My ego fizzled. Instead of feeling insulted, I felt stupid. How could I not have noticed how bland my poem was? Such lifeless words and odd structure! Practically every teenage cliché was rolled up into that haiku. No wonder the world hated it. It was just another piece of fluff--no depth to it whatsoever. God, my fifth grade writing teacher would be rolling over in her grave. You know, if she were dead. Where were my juicy words, colorful vocabulary, and every other elementary requirement? Oh, jeez, I had failed her. I was never going to amount to anything. I should just go ahead and reserve my cardboard box by the side of the road. Maybe they would hire horrendous poets for odd jobs around town. If it got bad enough, I'd have to burn the poems for warmth, or as a last resort, eat them. I can see the headlines now "CRAZED WRITER EATS HER WORDS--LITERALLY".

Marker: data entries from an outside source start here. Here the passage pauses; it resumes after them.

(* ===== verification/KubeRender.v ===== *)
(** * Rendering a kubernetes manifest

    [internal/target/kubernetes/render.go]: the bytes to apply, from an inline
    manifest, a chart, an overlay, a bundle of a registry or a bucket, and the
    override of container images.  The tools ([helm], [kubectl kustomize],
    [oras], [aws], [gsutil]), the file system and the YAML and JSON codecs are
    the class [Tools]. *)

From S2P Require Import Prelude Encoding Config Model World ImageSelect Git Process.

(** ** Tools *)

(** How a process ended badly: an [exec.ExitError] with its code, or another
    error; the text is its [Error]. *)
Inductive procErr :=
| PExit (code : Z) (text : string)
| PFail (text : string).

Record Proc := { pr_out : string; pr_err : string; pr_fail : option procErr }.

Inductive ToolCall :=
| TExec (name : string) (stdin : option string) (args : list string)
| TReadFile (path : string)
| TMkdirTemp (pattern : string)
| TRemoveAll (path : string)
| TStderr (msg : string).

(** One answer of a YAML decoder reading a document into a [map[string]any]:
    the map, a null document, or a document that is not a mapping. *)
Inductive decoded :=
| DDoc (doc : list (string * any))
| DNull
| DBad (e : err).

Record statusCondition := { sc_Type : string; sc_Status : string; sc_Reason : string; sc_Message : string }.

(** The answers to the newest call of a trace, and the codecs.  A stream of
    YAML documents is what its decoder answers in turn, then for ever [io.EOF]
    ([None]) or the syntax error that stopped it. *)
Class Tools := {
  tl_exec : list ToolCall → Proc;
  tl_read : list ToolCall → result string;
  tl_mkdir : list ToolCall → result string;
  tl_json : string → option (gmap string any);            (* a JSON object *)
  tl_docs : string → list decoded * option err;
  tl_docs_out : list (list (string * any)) → result string;
  tl_nodes : string → list Node * option err;
  tl_nodes_out : list Node → result string;
  tl_nodes_close : list Node → option err;
  tl_yaml : string → result any;                          (* the first document *)
  tl_marshal : list (string * any) → result string;
  tl_conditions : string → result (list statusCondition);
  tl_labels : string → result (gmap string string);
}.

(** The error of a command, with the exit code [errors.As] finds. *)
Record cmdErr := { ce_exit : option Z; ce_err : err }.

Definition proc_exit (e : procErr) : option Z := match e with PExit code _ => Some code | PFail _ => None end.
Definition proc_err (e : procErr) : err := match e with PExit _ text | PFail text => Errorf text end.

Section Render.
Context `{Tools}.

(** The output, and the error if the process failed. *)
Definition execRunner (name : string) (stdin : option string) (args : list string) : Prog ToolCall (string * option cmdErr) :=
  p ← call (TExec name stdin args) tl_exec;
  mret (pr_out p, (λ e, {| ce_exit := proc_exit e; ce_err := Wrap (name +:+ ": ") (proc_err e) (": " +:+ pr_err p) |}) <$> pr_fail p).

(** A command of which only the error or the output matters. *)
Definition run (name : string) (stdin : option string) (args : list string) : Prog ToolCall (result string) :=
  r ← execRunner name stdin args;
  mret (match r.2 with Some e => Err (ce_err e) | None => Ok r.1 end).

Definition os_ReadFile (path : string) : Prog ToolCall (result string) := call (TReadFile path) tl_read.
Definition os_MkdirTemp (pattern : string) : Prog ToolCall (result string) := call (TMkdirTemp pattern) tl_mkdir.
Definition os_RemoveAll (path : string) : Prog ToolCall unit := call (TRemoveAll path) (λ _, tt).

Definition str (m : list (string * any)) (key : string) : string := as_string (any_at m key).

(** ** Where a source is *)
Definition isRemoteSource (p : string) : bool :=
  Contains p "://" || HasPrefix p "git@" || Contains p "//" ||
  existsb (HasPrefix p) ["github.com/"; "gitlab.com/"; "bitbucket.org/"].

Definition resolveSourcePath (root path : string) : result string :=
  if isRemoteSource path then Ok path
  else if root == "" then Ok path
  else
    let clean := Clean path in
    if HasPrefix clean "/" || (clean == "..") || HasPrefix clean "../" then
      Err (Errorf ("path " +:+ quote path +:+ " escapes the config root"))
    else Ok (path_join root clean).

(** ** Images of containers *)
Definition imageRepo (image : string) : string :=
  let image := match IndexByte image at_sign with Some i => str_take i image | None => image end in
  match LastIndexByte image colon with
  | Some i => if index_z (LastIndexByte image slash) <? Z.of_nat i then str_take i image else image
  | None => image
  end.

Definition childByKey (m : Node) (key : string) : option Node :=
  match m with NMapping content => find_key key content | _ => None end.

Definition update_child (key : string) (f : Node → Node) (m : Node) : Node :=
  match m with NMapping content => NMapping (update_key key f content) | m => m end.

(** A document is unwrapped to its first node. *)
Definition k8s_mappingPath (n : Node) (keys : list string) : option Node :=
  descend (match n with NDocument (m :: _) => m | n => n end) keys.

Definition update_doc (f : Node → Node) (keys : list string) (n : Node) : Node :=
  match n with NDocument (m :: rest) => NDocument (update_path f keys m :: rest) | n => update_path f keys n end.

Definition container_image (repoFilter image : string) (c : Node) : Node * bool :=
  match childByKey c "image" with
  | None => (c, false)
  | Some img =>
      if (repoFilter == "") || (imageRepo (node_value img) == repoFilter)
      then (update_child "image" (set_value image) c, true)
      else (c, false)
  end.

(** One of the two lists of a pod template; a node with items is a sequence. *)
Definition container_list (repoFilter image : string) (acc : Node * bool) (key : string) : Node * bool :=
  match childByKey acc.1 key with
  | Some (NOther v items) =>
      let rs := container_image repoFilter image <$> items in
      (update_child key (λ _, NOther v rs.*1) acc.1, acc.2 || existsb snd rs)
  | _ => acc
  end.

Definition pod_path : list string := ["spec"; "template"; "spec"].

Definition setContainerImages (doc : Node) (repoFilter image : string) (matched : bool) : Node * bool :=
  match k8s_mappingPath doc pod_path with
  | None => (doc, matched)
  | Some tmpl =>
      let '(tmpl, matched) := foldl (container_list repoFilter image) (tmpl, matched) ["containers"; "initContainers"] in
      (update_doc (λ _, tmpl) pod_path doc, matched)
  end.

(** The loop stops at the first error of the decoder, [io.EOF] or not. *)
Definition overrideContainerImage (manifest image : string) : result string :=
  let repo := imageRepo image in
  let '(docs, matchedAny) :=
    foldl (λ acc doc, let '(doc, matched) := setContainerImages doc repo image acc.2 in (acc.1 ++ [doc], matched))
          ([], false) (tl_nodes manifest).1 in
  let docs := if matchedAny : bool then docs else (λ d, (setContainerImages d "" image matchedAny).1) <$> docs in
  match tl_nodes_out docs with
  | Err er => Err (Wrap "kubernetes: image override encode: " er "")
  | Ok out => match tl_nodes_close docs with Some er => Err er | None => Ok out end
  end.

(** ** Sources *)
Definition renderTree (root mode file src : string) : Prog ToolCall (result string) :=
  if mode == "manifest" then
    if file == "" then mret (Err (Errorf ("kubernetes: " +:+ src +:+ ".file is required when render is manifest")))
    else
      attempt data <- os_ReadFile (path_join root file)
        catch er => mret (Err (Wrap ("kubernetes: " +:+ src +:+ " read manifest: ") er ""));
      mret (Ok data)
  else
    attempt out <- run "kubectl" None ["kustomize"; root]
      catch er => mret (Err (Wrap ("kubernetes: " +:+ src +:+ " kustomize build: ") er ""));
    mret (Ok out).

(** The fetched directory, or the subdirectory the source names. *)
Definition tree_root (dir sub : string) : string := if sub != "" then path_join dir sub else dir.

Definition renderBucket (b : list (string * any)) : Prog ToolCall (result string) :=
  let urlStr := str b "url" in
  if urlStr == "" then mret (Err (Errorf "kubernetes: bucket.url is required"))
  else
    attempt dir <- os_MkdirTemp "rollops-bucket-"
      catch er => mret (Err (Wrap "kubernetes: bucket temp dir: " er ""));
    finally (os_RemoveAll dir) (
      let rest := renderTree (tree_root dir (str b "path")) (str b "render") (str b "file") "bucket" in
      if HasPrefix urlStr "s3://" then
        attempt _ <- run "aws" None ["s3"; "sync"; urlStr; dir]
          catch er => mret (Err (Wrap ("kubernetes: aws s3 sync " +:+ quote urlStr +:+ ": ") er ""));
        rest
      else if HasPrefix urlStr "gs://" then
        attempt _ <- run "gsutil" None ["-m"; "rsync"; "-r"; urlStr; dir]
          catch er => mret (Err (Wrap ("kubernetes: gsutil rsync " +:+ quote urlStr +:+ ": ") er ""));
        rest
      else mret (Err (Errorf ("kubernetes: bucket.url must be an s3:// or gs:// URL: " +:+ quote urlStr)))).

Definition renderOCI (o : list (string * any)) : Prog ToolCall (result string) :=
  let ref := str o "ref" in
  if ref == "" then mret (Err (Errorf "kubernetes: oci.ref is required"))
  else
    attempt dir <- os_MkdirTemp "rollops-oci-"
      catch er => mret (Err (Wrap "kubernetes: oci temp dir: " er ""));
    finally (os_RemoveAll dir) (
      attempt _ <- run "oras" None ["pull"; ref; "-o"; dir]
        catch er => mret (Err (Wrap ("kubernetes: oras pull " +:+ quote ref +:+ ": ") er ""));
      renderTree (tree_root dir (str o "path")) (str o "render") (str o "file") "oci").

(** An option with its value, left out when empty. *)
Definition flag (name value : string) : list string := if value != "" then [name; value] else [].

Definition release_name (h : list (string * any)) : string :=
  if str h "releaseName" == "" then "rollops" else str h "releaseName".

Definition renderHelm (h : list (string * any)) : Prog ToolCall (result string) :=
  let chart := str h "chart" in
  if chart == "" then mret (Err (Errorf "kubernetes: helm.chart is required"))
  else
    let args := ["template"; release_name h; chart] ++ flag "--repo" (str h "repo") ++
                flag "--version" (str h "version") ++ flag "--namespace" (str h "namespace") in
    let template stdin args :=
      attempt out <- run "helm" stdin args catch er => mret (Err (Wrap "kubernetes: helm template: " er ""));
      mret (Ok out) in
    match as_map (any_at h "values") with
    | Some ((_ :: _) as vals) =>
        match tl_marshal vals with
        | Err er => mret (Err (Wrap "kubernetes: marshal helm values: " er ""))
        | Ok y => template (Some y) (args ++ ["-f"; "/dev/stdin"])
        end
    | _ => template None args
    end.

Fixpoint all_strings (l : list any) : option (list string) :=
  match l with
  | [] => Some []
  | AString s :: l => (cons s) <$> all_strings l
  | _ => None
  end.

Definition stringList (v : option any) : result (list string) :=
  match v with
  | None | Some ANil => Ok []
  | Some (AList raw) => match all_strings raw with
                        | Some out => Ok out
                        | None => Err (Errorf "must be a list of file paths")
                        end
  | Some _ => Err (Errorf "must be a list of file paths")
  end.

Fixpoint values_args (root : string) (files : list string) : result (list string) :=
  match files with
  | [] => Ok []
  | f :: files =>
      match resolveSourcePath root f with
      | Err er => Err er
      | Ok vf => try rest <- values_args root files; Ok ("-f" :: vf :: rest)
      end
  end.

Definition renderHelmFrom (h : list (string * any)) (root : string) : Prog ToolCall (result string) :=
  let chart := str h "chart" in
  if chart == "" then mret (Err (Errorf "kubernetes: manifestFrom.helm.chart is required"))
  else
    let repo := str h "repo" in
    match (if (repo == "") && negb (isRemoteSource chart) then resolveSourcePath root chart else Ok chart) with
    | Err er => mret (Err (Wrap "kubernetes: manifestFrom.helm.chart: " er ""))
    | Ok chartArg =>
        match (try files <- stringList (any_at h "values"); values_args root files) with
        | Err er => mret (Err (Wrap "kubernetes: manifestFrom.helm.values: " er ""))
        | Ok values =>
            attempt out <- run "helm" None (["template"; release_name h; chartArg] ++ flag "--repo" repo ++
                flag "--version" (str h "version") ++ flag "--namespace" (str h "namespace") ++ values)
              catch er => mret (Err (Wrap "kubernetes: helm template: " er ""));
            mret (Ok out)
        end
    end.

Definition runKustomize (root path : string) : Prog ToolCall (result string) :=
  match resolveSourcePath root path with
  | Err er => mret (Err (Wrap "kubernetes: kustomize: " er ""))
  | Ok target =>
      attempt out <- run "kubectl" None ["kustomize"; target]
        catch er => mret (Err (Wrap "kubernetes: kustomize build: " er ""));
      mret (Ok out)
  end.

Definition renderKustomize (k : list (string * any)) (root : string) : Prog ToolCall (result string) :=
  let path := str k "path" in
  if path == "" then mret (Err (Errorf "kubernetes: kustomize.path is required")) else runKustomize root path.

Definition renderPath (root path : string) : Prog ToolCall (result string) :=
  if path == "" then mret (Err (Errorf "kubernetes: manifestFrom.path must not be empty"))
  else match resolveSourcePath root path with
       | Err er => mret (Err (Wrap "kubernetes: manifestFrom.path: " er ""))
       | Ok target =>
           attempt data <- os_ReadFile target
             catch er => mret (Err (Wrap ("kubernetes: manifestFrom read " +:+ quote path +:+ ": ") er ""));
           mret (Ok data)
       end.

Definition exactly_one : err := Errorf "kubernetes: manifestFrom must set exactly one of path / kustomize / helm".

Definition renderManifestFrom (mf : list (string * any)) (root : string) : Prog ToolCall (result string) :=
  let n := length (filter (λ k, is_Some (any_at mf k)) ["path"; "kustomize"; "helm"]) in
  if negb (n =? 1)%nat then mret (Err exactly_one)
  else match any_at mf "path", any_at mf "kustomize", any_at mf "helm" with
       | Some (AString p), _, _ => renderPath root p
       | _, Some (AString k), _ =>
           if k == "" then mret (Err (Errorf "kubernetes: manifestFrom.kustomize must not be empty"))
           else runKustomize root k
       | _, _, Some (AMap h) => renderHelmFrom h root
       | _, _, _ => mret (Err exactly_one)
       end.

Definition renderSource (spec : gmap string any) (root : string) : Prog ToolCall (result string) :=
  match as_map (spec !! "manifestFrom"), as_map (spec !! "oci"), as_map (spec !! "bucket"),
        as_map (spec !! "helm"), as_map (spec !! "kustomize") with
  | Some mf, _, _, _, _ => renderManifestFrom mf root
  | _, Some o, _, _, _ => renderOCI o
  | _, _, Some b, _, _ => renderBucket b
  | _, _, _, Some h, _ => renderHelm h
  | _, _, _, _, Some k => renderKustomize k root
  | _, _, _, _, _ =>
      let s := as_string (spec !! "manifest") in
      mret (if s != "" then Ok s
            else Err (Errorf "kubernetes: spec must set one of manifestFrom / oci / bucket / helm / kustomize / manifest"))
  end.

Definition render (spec : gmap string any) (root : string) : Prog ToolCall (result string) :=
  attempt out <- renderSource spec root catch er => mret (Err er);
  let img := as_string (spec !! "image") in
  mret (if img != "" then overrideContainerImage out img else Ok out).

(** The configured flow has a JSON object; anything else is the manifest. *)
Definition manifestFromSpec (specJSON root : string) : Prog ToolCall (result string) :=
  match tl_json specJSON with
  | Some spec => render spec root
  | None => mret (Ok specJSON)
  end.

Definition specReferencesSource (specJSON : string) : bool :=
  match tl_json specJSON with
  | Some spec => match as_map (spec !! "manifestFrom") with Some _ => true | None => false end
  | None => false
  end.
End Render.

No, I told myself. It was just one review. One measly, insignificant review. Perhaps it had some truth to it. (At this thought, I carefully reread the poem and decided that while it was decent, it could stand to be improved.) I would not die of shame or embarrassment. The world would not shun me for my less than original topic. No one was out to get me--at least to my knowledge. It was just a review. But I wasn't just a writer. I was a writer determined to keep going.

So I started writing this. And while it's nowhere near perfect (and there will probably be plenty of people who think of this as overdone or unoriginal), I'm proud of it. I'm proud because I was honest with myself as I writer. I let the world know that it hurt to be rejected, but that I wasn't going to let that stop me. And perhaps, I overreacted a little--but I've already promised myself to resist the urge to vote five stars for myself every day in order to boost my ratings. Instead, I'm laughing at myself, and I'm moving on.